[Start of Attachment]

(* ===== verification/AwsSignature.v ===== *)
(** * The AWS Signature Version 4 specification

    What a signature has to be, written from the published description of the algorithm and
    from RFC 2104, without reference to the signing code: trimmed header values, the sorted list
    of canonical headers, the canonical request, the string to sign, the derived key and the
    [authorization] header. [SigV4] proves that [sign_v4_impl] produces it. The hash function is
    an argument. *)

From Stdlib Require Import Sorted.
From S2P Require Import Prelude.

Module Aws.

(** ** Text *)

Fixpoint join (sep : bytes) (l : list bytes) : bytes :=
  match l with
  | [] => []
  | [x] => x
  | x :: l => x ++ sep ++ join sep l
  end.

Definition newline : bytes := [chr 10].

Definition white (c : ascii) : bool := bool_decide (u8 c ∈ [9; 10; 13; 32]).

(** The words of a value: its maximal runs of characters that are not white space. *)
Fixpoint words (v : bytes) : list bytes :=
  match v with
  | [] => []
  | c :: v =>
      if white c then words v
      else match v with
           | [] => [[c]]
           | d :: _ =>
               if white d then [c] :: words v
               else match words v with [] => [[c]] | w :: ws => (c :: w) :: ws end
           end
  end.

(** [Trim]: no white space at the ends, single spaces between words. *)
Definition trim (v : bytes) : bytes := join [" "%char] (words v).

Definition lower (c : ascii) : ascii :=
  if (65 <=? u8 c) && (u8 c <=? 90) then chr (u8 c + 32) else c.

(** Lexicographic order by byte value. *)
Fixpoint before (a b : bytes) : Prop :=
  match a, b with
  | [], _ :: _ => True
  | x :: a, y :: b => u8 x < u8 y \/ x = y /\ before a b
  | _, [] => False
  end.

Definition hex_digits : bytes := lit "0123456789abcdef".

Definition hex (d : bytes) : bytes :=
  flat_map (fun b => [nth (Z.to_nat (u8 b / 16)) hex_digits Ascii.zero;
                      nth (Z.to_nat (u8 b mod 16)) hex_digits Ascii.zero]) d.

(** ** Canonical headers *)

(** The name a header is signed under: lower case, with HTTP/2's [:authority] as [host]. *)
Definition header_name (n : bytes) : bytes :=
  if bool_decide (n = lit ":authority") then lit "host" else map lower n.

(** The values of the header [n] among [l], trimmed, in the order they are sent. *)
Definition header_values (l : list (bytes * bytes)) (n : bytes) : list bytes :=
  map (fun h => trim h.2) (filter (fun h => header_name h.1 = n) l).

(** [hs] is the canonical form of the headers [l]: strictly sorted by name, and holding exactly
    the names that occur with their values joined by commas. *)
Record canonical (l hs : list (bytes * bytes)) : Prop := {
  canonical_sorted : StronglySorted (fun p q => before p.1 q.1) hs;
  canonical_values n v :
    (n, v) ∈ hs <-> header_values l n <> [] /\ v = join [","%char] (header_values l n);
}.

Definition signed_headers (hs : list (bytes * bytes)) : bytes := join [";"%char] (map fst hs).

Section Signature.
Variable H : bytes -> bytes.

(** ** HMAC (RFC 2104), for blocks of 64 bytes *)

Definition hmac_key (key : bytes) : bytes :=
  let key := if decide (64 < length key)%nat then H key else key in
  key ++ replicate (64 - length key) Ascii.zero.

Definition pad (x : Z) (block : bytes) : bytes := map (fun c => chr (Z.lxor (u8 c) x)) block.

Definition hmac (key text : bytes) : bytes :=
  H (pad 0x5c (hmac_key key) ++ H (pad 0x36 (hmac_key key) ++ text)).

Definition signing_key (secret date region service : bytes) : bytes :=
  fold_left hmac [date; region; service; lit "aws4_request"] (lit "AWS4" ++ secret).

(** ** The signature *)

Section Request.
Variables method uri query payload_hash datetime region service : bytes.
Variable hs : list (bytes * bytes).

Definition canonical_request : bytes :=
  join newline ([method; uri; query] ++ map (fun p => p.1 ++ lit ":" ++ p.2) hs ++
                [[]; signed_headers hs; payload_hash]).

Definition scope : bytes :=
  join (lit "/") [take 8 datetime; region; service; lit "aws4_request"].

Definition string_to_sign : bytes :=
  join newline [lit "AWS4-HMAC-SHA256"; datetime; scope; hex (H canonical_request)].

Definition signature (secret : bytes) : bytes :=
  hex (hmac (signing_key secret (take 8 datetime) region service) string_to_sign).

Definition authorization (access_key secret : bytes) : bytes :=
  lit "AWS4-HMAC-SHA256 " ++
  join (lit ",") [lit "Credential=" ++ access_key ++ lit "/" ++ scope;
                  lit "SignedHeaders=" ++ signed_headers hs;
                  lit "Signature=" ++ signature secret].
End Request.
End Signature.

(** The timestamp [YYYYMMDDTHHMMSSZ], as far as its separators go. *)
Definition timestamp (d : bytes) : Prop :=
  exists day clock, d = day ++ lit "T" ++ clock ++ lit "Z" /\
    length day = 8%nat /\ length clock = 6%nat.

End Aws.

[End of Attachment]

* **Action item**: From the first line of the data above through the line containing "Definition white (c", repeat each line exactly, and add nothing.

* **Answer to this exercise**:
(* ===== verification/AwsSignature.v ===== *)
(** * The AWS Signature Version 4 specification

    What a signature has to be, written from the published description of the algorithm and
    from RFC 2104, without reference to the signing code: trimmed header values, the sorted list
    of canonical headers, the canonical request, the string to sign, the derived key and the
    [authorization] header. [SigV4] proves that [sign_v4_impl] produces it. The hash function is
    an argument. *)

From Stdlib Require Import Sorted.
From S2P Require Import Prelude.

Module Aws.

(** ** Text *)

Fixpoint join (sep : bytes) (l : list bytes) : bytes :=
  match l with
  | [] => []
  | [x] => x
  | x :: l => x ++ sep ++ join sep l
  end.

Definition newline : bytes := [chr 10].

Definition white (c : ascii) : bool := bool_decide (u8 c ∈ [9; 10; 13; 32]).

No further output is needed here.